◆ Work instructions ◆
Begin at the line below that has "Proof. intros E." and stop after the line that has "prints it and". Please restate only those lines, word for word.

◆ Raw data ◆
(** C20: Requests that do not overlap in time are served as the sequential
    model serves them: running the threads of [rs] (any mix of [index],
    [move] and [click]) one after the other, each for [2 * maxlen + 14]
    steps, gives the answers and the final state of [serve_all rs]. *)
Theorem serial_requests_refine (s : server H) (rs : list request) N :
  deque_wf (srv_history s) -> 2 * dq_maxlen (srv_history s) + 14 <= N ->
  g_threads (run_sched (serial_schedule N (length rs)) (start_requests s rs))
    = map PDone (fst (serve_all rs s)) /\
  g_server (run_sched (serial_schedule N (length rs)) (start_requests s rs))
    = snd (serve_all rs s).
Proof.
  intros Hwf HN. destruct s as [d h tr].
  destruct (serial_run rs [] d h tr [] N Hwf HN) as [log' E].
  unfold serial_schedule, start_requests. simpl in E |- *. rewrite E.
  split; [reflexivity|]. destruct (snd _); reflexivity.
Qed.
End Solo.

(** ** Races, for every window and every pair of moves *)

Section Races.
Context {H : Type} `{HostInput H}.
Local Open Scope string_scope.
Local Open Scope list_scope.

(** A move's guard and subscripts on a dict body, in one step. *)
Lemma move_start_step (d : history) (h : H) kvs a b :
  dict_lookup "dx" kvs = Some a -> dict_lookup "dy" kvs = Some b ->
  thread_step d h (PStart (PDict kvs)) = local d h (PAppend (a, b)).
Proof.
  intros Ea Eb. cbn [thread_step py_contains].
  rewrite (dict_lookup_contains _ _ _ Ea), (dict_lookup_contains _ _ _ Eb). simpl. now rewrite Ea, Eb.
Qed.

Lemma eqb_succ_self n : Nat.eqb (S n) n = false.
Proof. apply Nat.eqb_neq. lia. Qed.

Lemma iter_next_after_append (d : history) x it :
  it_state it = dq_state d -> iter_next (deque_append x d) it = inl (RuntimeError MUTATED).
Proof. intros E. unfold iter_next, deque_append. cbn [dq_state]. rewrite E, eqb_succ_self. reflexivity. Qed.

Ltac sched_step1 :=
  match goal with
  | |- context [sched_step ?i (mk_gstate ?d ?h ?tr ?ts ?log)] =>
      rewrite (sched_step_at i d h tr log ts _ eq_refl eq_refl)
  end.

(** C18: Two overlapping [move()]s make one of them fail, whatever the
    window holds and whatever the two samples are: with bodies that have
    [dx] and [dy], if thread 0 appends and creates its iterator, and thread
    1 then appends before thread 0's first [next], thread 0 raises
    [RuntimeError("deque mutated during iteration")], prints it and
    answers with that error without any host call, while the window holds
    both samples. *)
Theorem race_mutated_during_iteration (s : server H) kvs1 kvs2 a1 b1 a2 b2 :
  dict_lookup "dx" kvs1 = Some a1 -> dict_lookup "dy" kvs1 = Some b1 ->
  dict_lookup "dx" kvs2 = Some a2 -> dict_lookup "dy" kvs2 = Some b2 ->
  let g := run_sched [0; 0; 0; 1; 1; 0; 0]%nat (start_threads s [PDict kvs1; PDict kvs2]) in
  nth_error (g_threads g) 0 = Some (PDone (RError MUTATED)) /\
  g_trace g = srv_trace s ++ [EvPrintMoveError MUTATED] /\
  g_hist g = deque_append (a2, b2) (deque_append (a1, b1) (srv_history s)).
Proof.
  intros E1 E2 E3 E4 g. subst g. destruct s as [d h tr].
  unfold start_threads, start_requests. cbn [map req_phase run_sched fold_left srv_history srv_host srv_trace].
  repeat (sched_step1;
          rewrite ?(move_start_step _ _ _ _ _ E1 E2), ?(move_start_step _ _ _ _ _ E3 E4);
          cbn [thread_step ef_hist ef_host ef_out ef_log ef_next local set_nth app exn_str];
          try (rewrite iter_next_after_append by reflexivity;
               cbn [ef_hist ef_host ef_out ef_log ef_next local set_nth app exn_str])).
  cbn [g_threads g_trace g_hist nth_error srv_trace srv_history]. rewrite !app_nil_r. repeat split.
Qed.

◆ Output of the task ◆
Proof. intros E. unfold iter_next, deque_append. cbn [dq_state]. rewrite E, eqb_succ_self. reflexivity. Qed.

Ltac sched_step1 :=
  match goal with
  | |- context [sched_step ?i (mk_gstate ?d ?h ?tr ?ts ?log)] =>
      rewrite (sched_step_at i d h tr log ts _ eq_refl eq_refl)
  end.

(** C18: Two overlapping [move()]s make one of them fail, whatever the
    window holds and whatever the two samples are: with bodies that have
    [dx] and [dy], if thread 0 appends and creates its iterator, and thread
    1 then appends before thread 0's first [next], thread 0 raises
    [RuntimeError("deque mutated during iteration")], prints it and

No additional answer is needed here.